● Task instructions:
Starting at the line with "scraped_count w' = (scraped_count" and going on through the line with "(** C9, as the", reproduce each line in the records below exactly and nothing more.

● Material to process:
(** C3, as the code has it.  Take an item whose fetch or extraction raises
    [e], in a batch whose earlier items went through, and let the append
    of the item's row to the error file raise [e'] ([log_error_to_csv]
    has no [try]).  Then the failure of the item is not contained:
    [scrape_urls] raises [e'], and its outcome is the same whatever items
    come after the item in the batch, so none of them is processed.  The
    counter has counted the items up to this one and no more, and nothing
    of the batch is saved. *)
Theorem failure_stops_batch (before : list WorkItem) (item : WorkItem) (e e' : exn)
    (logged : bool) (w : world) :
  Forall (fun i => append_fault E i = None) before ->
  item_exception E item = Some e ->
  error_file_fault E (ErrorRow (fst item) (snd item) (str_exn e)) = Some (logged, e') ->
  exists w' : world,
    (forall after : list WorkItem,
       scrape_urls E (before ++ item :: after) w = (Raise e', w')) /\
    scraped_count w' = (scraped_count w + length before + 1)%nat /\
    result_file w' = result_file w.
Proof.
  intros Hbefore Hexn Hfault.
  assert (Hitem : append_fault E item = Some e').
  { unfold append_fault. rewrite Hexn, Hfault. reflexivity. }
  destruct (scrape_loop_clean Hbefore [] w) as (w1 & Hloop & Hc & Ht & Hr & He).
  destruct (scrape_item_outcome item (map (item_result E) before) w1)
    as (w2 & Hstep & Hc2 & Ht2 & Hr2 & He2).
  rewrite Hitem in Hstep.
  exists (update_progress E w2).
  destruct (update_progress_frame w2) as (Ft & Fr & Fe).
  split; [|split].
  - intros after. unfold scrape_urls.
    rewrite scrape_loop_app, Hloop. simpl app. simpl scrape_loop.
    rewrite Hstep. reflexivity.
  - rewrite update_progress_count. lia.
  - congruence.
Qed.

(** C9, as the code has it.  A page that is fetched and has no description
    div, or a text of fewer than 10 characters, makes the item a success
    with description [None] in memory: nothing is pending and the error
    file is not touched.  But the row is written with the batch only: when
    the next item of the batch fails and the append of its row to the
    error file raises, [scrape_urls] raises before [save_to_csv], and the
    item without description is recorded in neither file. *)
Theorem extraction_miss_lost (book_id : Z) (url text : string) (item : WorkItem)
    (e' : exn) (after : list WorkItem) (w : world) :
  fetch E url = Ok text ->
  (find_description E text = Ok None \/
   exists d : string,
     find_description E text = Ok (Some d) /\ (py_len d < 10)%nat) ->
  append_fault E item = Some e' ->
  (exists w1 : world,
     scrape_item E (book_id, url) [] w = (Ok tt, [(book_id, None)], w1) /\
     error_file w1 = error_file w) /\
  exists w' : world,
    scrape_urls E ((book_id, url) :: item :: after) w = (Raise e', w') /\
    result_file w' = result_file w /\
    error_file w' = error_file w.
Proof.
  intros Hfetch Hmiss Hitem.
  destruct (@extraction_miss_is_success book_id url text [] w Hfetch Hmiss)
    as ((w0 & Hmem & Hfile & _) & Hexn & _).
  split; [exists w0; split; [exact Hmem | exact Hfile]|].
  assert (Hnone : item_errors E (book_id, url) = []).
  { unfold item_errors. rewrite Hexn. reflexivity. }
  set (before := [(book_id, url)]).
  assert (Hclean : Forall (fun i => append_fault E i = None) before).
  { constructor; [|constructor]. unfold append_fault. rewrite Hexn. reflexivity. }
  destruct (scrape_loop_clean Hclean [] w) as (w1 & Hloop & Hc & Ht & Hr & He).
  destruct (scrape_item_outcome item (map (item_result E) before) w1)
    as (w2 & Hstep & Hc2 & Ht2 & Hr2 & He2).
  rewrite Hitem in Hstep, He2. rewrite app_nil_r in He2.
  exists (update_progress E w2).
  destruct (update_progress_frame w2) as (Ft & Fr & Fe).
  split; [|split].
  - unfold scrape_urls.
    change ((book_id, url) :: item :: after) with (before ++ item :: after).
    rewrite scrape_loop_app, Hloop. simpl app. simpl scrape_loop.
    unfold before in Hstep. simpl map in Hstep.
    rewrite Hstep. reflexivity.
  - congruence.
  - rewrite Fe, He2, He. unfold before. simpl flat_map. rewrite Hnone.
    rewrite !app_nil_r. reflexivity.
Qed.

● Exercise solution:
    scraped_count w' = (scraped_count w + length before + 1)%nat /\
    result_file w' = result_file w.
Proof.
  intros Hbefore Hexn Hfault.
  assert (Hitem : append_fault E item = Some e').
  { unfold append_fault. rewrite Hexn, Hfault. reflexivity. }
  destruct (scrape_loop_clean Hbefore [] w) as (w1 & Hloop & Hc & Ht & Hr & He).
  destruct (scrape_item_outcome item (map (item_result E) before) w1)
    as (w2 & Hstep & Hc2 & Ht2 & Hr2 & He2).
  rewrite Hitem in Hstep.
  exists (update_progress E w2).
  destruct (update_progress_frame w2) as (Ft & Fr & Fe).
  split; [|split].
  - intros after. unfold scrape_urls.
    rewrite scrape_loop_app, Hloop. simpl app. simpl scrape_loop.
    rewrite Hstep. reflexivity.
  - rewrite update_progress_count. lia.
  - congruence.
Qed.

(** C9, as the code has it.  A page that is fetched and has no description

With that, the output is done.